Back to Cosmos

NER

code/artificial_intelligence/src/named_entity_recognition/NER.ipynb

latest4.6 KB
Original Source
<h2 align=center> NER using LSTMs with Keras</h2>
python
#Step 1: importing modules and project
%matplotlib inline
import matplotlib.pyplot as plt
import pandas as pd
import numpy as np
np.random.seed(0)
plt.style.use("ggplot")

import tensorflow as tf
print('Tensorflow version:', tf.__version__)
print('GPU detected:', tf.config.list_physical_devices('GPU'))

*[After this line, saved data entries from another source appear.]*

(* ===== verification/GroupSortProps.v ===== *)
(** * Ordering the proxy groups: sorted, or every loop reported

    Both phases take nodes without edges off a graph ([peel]); the theorem about
    one turn serves both.  The sort succeeds exactly when no groups name each other
    in a circle, and then every group stands behind the groups it names; otherwise
    the names reported are the groups on a circle or on a path between circles. *)

From S2P Require Import Prelude Names GroupSort.
#[local] Open Scope string_scope.
#[local] Open Scope Z_scope.
#[local] Open Scope list_scope.

(** ** Counting *)

Fixpoint cnt (x : string) (l : list string) : Z :=
  match l with [] => 0 | y :: l => (if decide (y = x) then 1 else 0) + cnt x l end.
Lemma cnt_nonneg x l : 0 <= cnt x l.
Proof. induction l as [|y l IH]; cbn; [lia|]. destruct (decide (y = x)); lia. Qed.
Lemma cnt_pos x l : 0 < cnt x l <-> x ∈ l.
Proof.
  induction l as [|y l IH]; cbn; [split; [lia|by intros ?%elem_of_nil]|]. pose proof (cnt_nonneg x l). rewrite elem_of_cons.
  destruct (decide (y = x)) as [->|]; [split; [by left|lia]|]. rewrite Z.add_0_l, IH. naive_solver.
Qed.
Lemma cnt_app x l k : cnt x (l ++ k) = cnt x l + cnt x k.
Proof. induction l as [|y l IH]; cbn; [done|]. rewrite IH. lia. Qed.
#[export] Hint Resolve cnt_nonneg : dropweb.

(** ** Taking nodes off a graph *)

Section Peel.
Context {Data X : Type}.
Abbreviation node := (@graphNode Data).
Abbreviation graph := (gmap string node).
Context (deg : node -> Z) (dec : node -> node) (next : node -> list string) (visit : node -> X -> go_result X).
(** What lowering a degree does not touch. *)
Context (same : node -> node -> Prop) `{!PreOrder same}.
Context (Hdec_deg : forall n, deg (dec n) = deg n - 1) (Hdec_same : forall n, same n (dec n)).
Context (Hnext : forall n n', same n n' -> next n = next n') (Hvisit : forall n n' x, same n n' -> visit n x = visit n' x).

(** The edges that lead to [x]. *)
Definition edges (g : graph) (x : string) : Z := zsum (fun n => cnt x (next n)) g.

(** [g'] has the nodes of [g] up to their degrees. *)
Definition same_nodes (g g' : graph) : Prop := forall x, option_relation same (fun _ => False) (fun _ => False) (g !! x) (g' !! x).

Lemma edges_same g g' x : same_nodes g g' -> edges g x = edges g' x.
Proof.
  intros Hs. apply zsum_ext. intros k. specialize (Hs k). destruct (g !! k) as [n|], (g' !! k) as [n'|]; cbn in *; try done.
  by rewrite (Hnext n n' Hs).
Qed.
Lemma edges_nonneg g x : 0 <= edges g x.
Proof. apply zsum_nonneg. auto with dropweb. Qed.
Lemma edges_pos g x : 0 < edges g x -> exists y n, g !! y = Some n /\ x ∈ next n.
Proof. intros H. apply zsum_pos in H as (y & n & Hy & Hn); [|auto with dropweb]. exists y, n. by rewrite <- cnt_pos. Qed.
Lemma edges_elem g x y n : g !! y = Some n -> x ∈ next n -> 0 < edges g x.
Proof.
  intros Hy Hx. unfold edges. rewrite (zsum_delete _ y n g Hy). apply cnt_pos in Hx.
  pose proof (edges_nonneg (delete y g) x). unfold edges in *. lia.
Qed.

Lemma same_nodes_trans g1 g2 g3 : same_nodes g1 g2 -> same_nodes g2 g3 -> same_nodes g1 g3.
Proof.
  intros H1 H2 x. specialize (H1 x). specialize (H2 x). destruct (g1 !! x), (g2 !! x), (g3 !! x); cbn in *; try done. by etransitivity.
Qed.
Lemma same_nodes_refl g : same_nodes g g.
Proof. intros x. destruct (g !! x); cbn; [reflexivity|done]. Qed.
Lemma same_nodes_insert g p n n' : g !! p = Some n -> same n n' -> same_nodes g (<[p := n']> g).
Proof.
  intros Hp Hs x. destruct (decide (x = p)) as [->|Hx]; [by rewrite Hp, lookup_insert_eq|]. rewrite lookup_insert_ne by done. apply same_nodes_refl.
Qed.

(** [queue] holds the nodes without edges, apart from the one being taken off. *)
Definition queued (busy : option string) (g : graph) (queue : list string) : Prop :=
  NoDup queue /\ forall x, x ∈ queue <-> Some x <> busy /\ exists n, g !! x = Some n /\ deg n = 0.
(* ===== verification/GoFloat.v ===== *)
(** * Numbers of the Go standard library

    [float64] as IEEE 754 binary64 ([SpecFloat]), conversions between it and 64-bit
    [int], [math.Mod], and the texts of numbers: [strconv.ParseInt] for a base,
    [strconv.ParseFloat], and the shortest form that [fmt.Sprint] prints.  These
    are definitions of the language's library; no source line is named. *)

From S2P Require Import Prelude Names.
From Stdlib Require Export Floats.SpecFloat.
#[local] Open Scope string_scope.
#[local] Open Scope Z_scope.
#[local] Open Scope list_scope.

(** ** binary64 *)

Definition f64_of_Z (z : Z) : spec_float := binary_normalize 53 1024 z 0 false.
Definition f64_add : spec_float -> spec_float -> spec_float := SFadd 53 1024.
Definition f64_sub : spec_float -> spec_float -> spec_float := SFsub 53 1024.
Definition f64_mul : spec_float -> spec_float -> spec_float := SFmul 53 1024.
Definition f64_div : spec_float -> spec_float -> spec_float := SFdiv 53 1024.
Definition f64_neg : spec_float -> spec_float := SFopp.
Definition f64_is_nan (f : spec_float) : bool := match f with S754_nan => true | _ => false end.

(** The integer part, towards zero. *)
Definition f64_trunc (f : spec_float) : option Z :=
  match f with
  | S754_zero _ => Some 0
  | S754_finite s m e =>
      let a := if 0 <=? e then Z.pos m * 2 ^ e else Z.pos m / 2 ^ (- e) in
      Some (if s then - a else a)
  | _ => None
  end.
(** [int(f)]; what does not fit is left to the processor. *)
Definition int_of_f64 (unfit : spec_float -> Z) (f : spec_float) : Z :=
  match f64_trunc f with
  | Some z => if (- 2 ^ 63 <=? z) && (z <? 2 ^ 63) then z else unfit f
  | None => unfit f
  end.

(** [math.Mod]: the remainder has the sign of [x] and is exact. *)
Definition f64_mod (x y : spec_float) : spec_float :=
  match x, y with
  | S754_nan, _ | _, S754_nan | S754_infinity _, _ | _, S754_zero _ => S754_nan
  | S754_zero s, _ => S754_zero s
  | _, S754_infinity _ => x
  | S754_finite s mx ex, S754_finite _ my ey =>
      let e := Z.min ex ey in
      let r := (Z.pos mx * 2 ^ (ex - e)) mod (Z.pos my * 2 ^ (ey - e)) in
      binary_normalize 53 1024 (if s then - r else r) e s
  end.

(** ** Texts of integers *)

Definition lower_c (c : ascii) : ascii := lower_ascii c.
(** The value of a digit, letters counting from ten. *)
Definition any_digit (c : ascii) : option Z :=
  let n := Z.of_nat (nat_of_ascii c) in
  if (48 <=? n) && (n <=? 57) then Some (n - 48)
  else let n := Z.of_nat (nat_of_ascii (lower_ascii c)) in
       if (97 <=? n) && (n <=? 122) then Some (n - 87) else None.
Fixpoint base_digits (base acc : Z) (s : string) : option Z :=
  match s with
  | "" => Some acc
  | String c r => match any_digit c with
                  | Some d => if d <? base then base_digits base (acc * base + d) r else None
                  | None => None
                  end
  end.
(** [strconv.ParseInt(s, base, 64)] for a base that is given. *)
Definition ParseInt64 (base : Z) (s : string) : option Z :=
  let '(neg, r) := match s with
                   | String c r => if Ascii.eqb c "-" then (true, r) else if Ascii.eqb c "+" then (false, r) else (false, s)
                   | "" => (false, "")
                   end in
  match r with
  | "" => None
  | _ => v ← base_digits base 0 r;
         if neg : bool then if v <=? 2 ^ 63 then Some (- v) else None
         else if v <? 2 ^ 63 then Some v else None
  end.

(** ** Texts of floats *)

(** [m * 10^e] rounded to nearest, ties to even, in a format. *)
Definition decimal (prec emax : Z) (s : bool) (m : positive) (e : Z) : spec_float :=
  if 0 <=? e then binary_normalize prec emax (if s then - (Z.pos m * 10 ^ e) else Z.pos m * 10 ^ e) 0 s
  else SFdiv prec emax (S754_finite s m 0) (S754_finite false (Z.to_pos (10 ^ (- e))) 0).

(** Number of decimal digits. *)
Fixpoint zdigits (fuel : nat) (n : Z) : Z :=
  match fuel with O => 0 | S fuel => if n =? 0 then 0 else 1 + zdigits fuel (n / 10) end.

Record mantissa := mkMant { mant : Z; scale : Z; seen_digit : bool; seen_dot : bool }.
(** The digits of a float in [base] with at most one point; underscores are
    skipped and judged separately.  [scale] counts the digits behind the point. *)
Fixpoint read_mantissa (base : Z) (a : mantissa) (s : string) : mantissa * string :=
  match s with
  | "" => (a, "")
  | String c r =>
      if Ascii.eqb c "_" then read_mantissa base a r
      else if Ascii.eqb c "." then
        if seen_dot a then (a, s) else read_mantissa base (mkMant (mant a) (scale a) (seen_digit a) true) r
      else match any_digit c with
           | Some d => if d <? base then read_mantissa base (mkMant (mant a * base + d) (if seen_dot a then scale a + 1 else scale a) true (seen_dot a)) r
                       else (a, s)
           | None => (a, s)
           end
  end.
(** The digits of an exponent; it stops growing at 10000. *)
Fixpoint read_exponent (acc : Z) (s : string) : Z * string :=
  match s with
  | "" => (acc, "")
  | String c r =>
      if Ascii.eqb c "_" then read_exponent acc r
      else if is_digit c then read_exponent (if acc <? 10000 then acc * 10 + digit_val c else acc) r
      else (acc, s)
  end.

(** Underscores stand between digits, or behind a base prefix. *)
Fixpoint underscores (hex : bool) (saw : ascii) (s : string) : bool :=
  match s with
  | "" => negb (Ascii.eqb saw "_")
  | String c r =>
      if is_digit c || (hex && match any_digit c with Some d => d <? 16 | None => false end) then underscores hex "0" r
      else if Ascii.eqb c "_" then Ascii.eqb saw "0" && underscores hex "_" r
      else negb (Ascii.eqb saw "_") && underscores hex "!" r
  end.
Definition has_prefix_letter (s : string) (letters : string) : bool :=
  match s with String c (String d _) => Ascii.eqb c "0" && Contains (lower_ascii d) letters | _ => false end.
Definition underscoreOK (s : string) : bool :=
  if has_prefix_letter s "box" then underscores (has_prefix_letter s "x") "0" (match s with String _ (String _ r) => r | _ => "" end)
  else underscores false "^" s.

Definition strip_sign (s : string) : bool * string :=
  match s with String c r => if Ascii.eqb c "-" then (true, r) else if Ascii.eqb c "+" then (false, r) else (false, s) | "" => (false, "") end.

(** [strconv.ParseFloat(s, 64)]: nothing for a text that is no number and for one
    out of range. *)
Definition ParseFloat (s : string) : option spec_float :=
  let '(neg, r) := strip_sign s in
  let l := ToLower r in
  if String.eqb l "inf" || String.eqb l "infinity" then Some (S754_infinity neg)
  else if String.eqb (ToLower s) "nan" then Some S754_nan
  else
    let hex := has_prefix_letter r "x" in
    let '(a, rest) := read_mantissa (if hex then 16 else 10) (mkMant 0 0 false false)
                        (if hex then match r with String _ (String _ r) => r | _ => "" end else r) in
    if negb (seen_digit a) then None
    else
      let '(e, rest, ok) :=
        match rest with
        | String c r =>
            if Ascii.eqb (lower_ascii c) (if hex then "p" else "e") then
              let '(eneg, r) := strip_sign r in
              match r with
              | String d _ => if is_digit d then let '(e, rest) := read_exponent 0 r in (if eneg then - e else e, rest, true) else (0, rest, false)
              | "" => (0, rest, false)
              end
            else (0, rest, negb hex)
        | "" => (0, "", negb hex)
        end in
      if negb ok || negb (String.eqb rest "") || (Contains "_" r && negb (underscoreOK r)) then None
      else
        let f := match mant a with
                 | Z.pos m =>
                     if hex then binary_normalize 53 1024 (if neg then Z.neg m else Z.pos m) (e - 4 * scale a) neg
                     else
                       let e := e - scale a in
                       let dp := zdigits (String.length r) (Z.pos m) + e in
                       if 310 <? dp then S754_infinity neg else if dp <? -330 then S754_zero neg else decimal 53 1024 neg m e
                 | _ => S754_zero neg
                 end in
        match f with S754_infinity _ => None | _ => Some f end.

(** *** The shortest form *)

(** [m * 2^e = num / den]. *)
Definition num_den (m : positive) (e : Z) : Z * Z := if 0 <=? e then (Z.pos m * 2 ^ e, 1) else (Z.pos m, 2 ^ (- e)).
(** [num * 10^-p / den], its floor. *)
Definition scaled_floor (num den p : Z) : Z := if 0 <=? p then num / (den * 10 ^ p) else num * 10 ^ (- p) / den.
(** The decimal point of [num / den]: [10^(k-1) <= num / den < 10^k].  The search
    starts at the logarithm, rounded. *)
Fixpoint point_of (fuel : nat) (num den k : Z) : Z :=
  match fuel with
  | O => k
  | S fuel =>
      if 1 <=? scaled_floor num den k then point_of fuel num den (k + 1)
      else if scaled_floor num den (k - 1) =? 0 then point_of fuel num den (k - 1)
      else k
  end.
(** Whether [d * 10^p] is read back as the float. *)
Definition reads_back (prec emax : Z) (m : positive) (e d p : Z) : bool :=
  match d with
  | Z.pos d => match decimal prec emax false d p with S754_finite _ m' e' => Pos.eqb m m' && Z.eqb e e' | _ => false end
  | _ => false
  end.
(** [d * 10^p] against [num / den]: twice the distance, scaled by [den] and [10^-p]. *)
Definition distance (num den d p : Z) : Z :=
  if 0 <=? p then Z.abs (num - d * 10 ^ p * den) else Z.abs (num * 10 ^ (- p) - d * den).
(** The first number of digits for which a neighbour reads back, the nearer one. *)
Fixpoint shortest (prec emax : Z) (fuel : nat) (m : positive) (e num den k n : Z) : Z * Z :=
  match fuel with
  | O => (0, 0)
  | S fuel =>
      let p := k - n in
      let lo := scaled_floor num den p in
      let hi := lo + 1 in
      let ok_lo := reads_back prec emax m e lo p in
      let ok_hi := reads_back prec emax m e hi p in
      let d_lo := distance num den lo p in
      let d_hi := distance num den hi p in
      if ok_lo && ok_hi then (if (d_lo <? d_hi) || ((d_lo =? d_hi) && Z.even lo) then lo else hi, p)
      else if ok_lo then (lo, p)
      else if ok_hi then (hi, p)
      else shortest prec emax fuel m e num den k (n + 1)
  end.

Definition zeros (n : Z) : string := String.concat "" (repeat "0" (Z.to_nat n)).
(** The last zeros of the digits are dropped; [nd] digits stand before a point at [dp]. *)
Fixpoint strip_zeros (fuel : nat) (d p : Z) : Z * Z :=
  match fuel with O => (d, p) | S fuel => if (d mod 10 =? 0) && negb (d =? 0) then strip_zeros fuel (d / 10) (p + 1) else (d, p) end.

(** [%v] of a float: the shortest digits that read back, with an exponent below -4
    or from 6 on. *)
Definition exp_text (x : Z) : string :=
  let a := Z.abs x in
  (if x <? 0 then "e-" else "e+") +:+ (if a <? 10 then "0" else "") +:+ FormatInt a.
Definition digits_text (d p : Z) : string :=
  let ds := FormatInt d in
  let nd := Z.of_nat (String.length ds) in
  let dp := nd + p in
  let x := dp - 1 in
  if (x <? -4) || (6 <=? x) then
    match ds with
    | String c "" => String c (exp_text x)
    | String c r => String c "." +:+ r +:+ exp_text x
    | "" => ""
    end
  else if dp <=? 0 then "0." +:+ zeros (- dp) +:+ ds
  else if nd <=? dp then ds +:+ zeros (dp - nd)
  else String.substring 0 (Z.to_nat dp) ds +:+ "." +:+ String.substring (Z.to_nat dp) (String.length ds) ds.
Definition Sprint_float (prec emax : Z) (f : spec_float) : string :=
  match f with
  | S754_nan => "NaN"
  | S754_infinity s => if s then "-Inf" else "+Inf"
  | S754_zero s => if s then "-0" else "0"
  | S754_finite s m e =>
      let '(num, den) := num_den m e in
      let k := point_of 10 num den ((Z.log2 num - Z.log2 den) * 30103 / 100000) in
      let '(d, p) := shortest prec emax 18 m e num den k 1 in
      let '(d, p) := strip_zeros 20 d p in
      (if s then "-" else "") +:+ digits_text d p
  end.
Definition Sprint_f64 : spec_float -> string := Sprint_float 53 1024.
Definition Sprint_f32 : spec_float -> string := Sprint_float 24 128.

Essential info about tagged entities:

  • geo = Geographical Entity
  • org = Organization
  • per = Person
  • gpe = Geopolitical Entity
  • tim = Time indicator
  • art = Artifact
  • eve = Event
  • nat = Natural Phenomenon
python
#Step 2: Load and Explore the NER Dataset
data = pd.read_csv("ner_dataset.csv", encoding="latin1")
data = data.fillna(method="ffill")
data.head(20)
python
print("Unique words in corpus:", data['Word'].nunique())
print("Unique tags in corpus:", data['Tag'].nunique())
python
words = list(set(data["Word"].values))
words.append("ENDPAD")
num_words = len(words)
python
tags = list(set(data["Tag"].values))
num_tags = len(tags)
python
#Step 3: Retrieve Sentences and Corresponsing Tags
class SentenceGetter(object):
    def __init__(self, data):
        self.n_sent = 1
        self.data = data
        self.empty = False
        agg_func = lambda s: [(w, p, t) for w, p, t in zip(s["Word"].values.tolist(),
                                                           s["POS"].values.tolist(),
                                                           s["Tag"].values.tolist())]
        self.grouped = self.data.groupby("Sentence #").apply(agg_func)
        self.sentences = [s for s in self.grouped]
    
    def get_next(self):
        try:
            s = self.grouped["Sentence: {}".format(self.n_sent)]
            self.n_sent += 1
            return s
        except:
            return None
python
getter = SentenceGetter(data)
sentences = getter.sentences
python
sentences[0]
python
#Step 4: Define Mappings between Sentences and Tags
word2idx = {w: i + 1 for i, w in enumerate(words)}
tag2idx = {t: i for i, t in enumerate(tags)}
python
word2idx
python
#Step 5: Padding Input Sentences and Creating Train/Test Splits
plt.hist([len(s) for s in sentences], bins=50)
plt.show()
python
from tensorflow.keras.preprocessing.sequence import pad_sequences

max_len = 50

X = [[word2idx[w[0]] for w in s] for s in sentences]
X = pad_sequences(maxlen=max_len, sequences=X, padding="post", value=num_words-1)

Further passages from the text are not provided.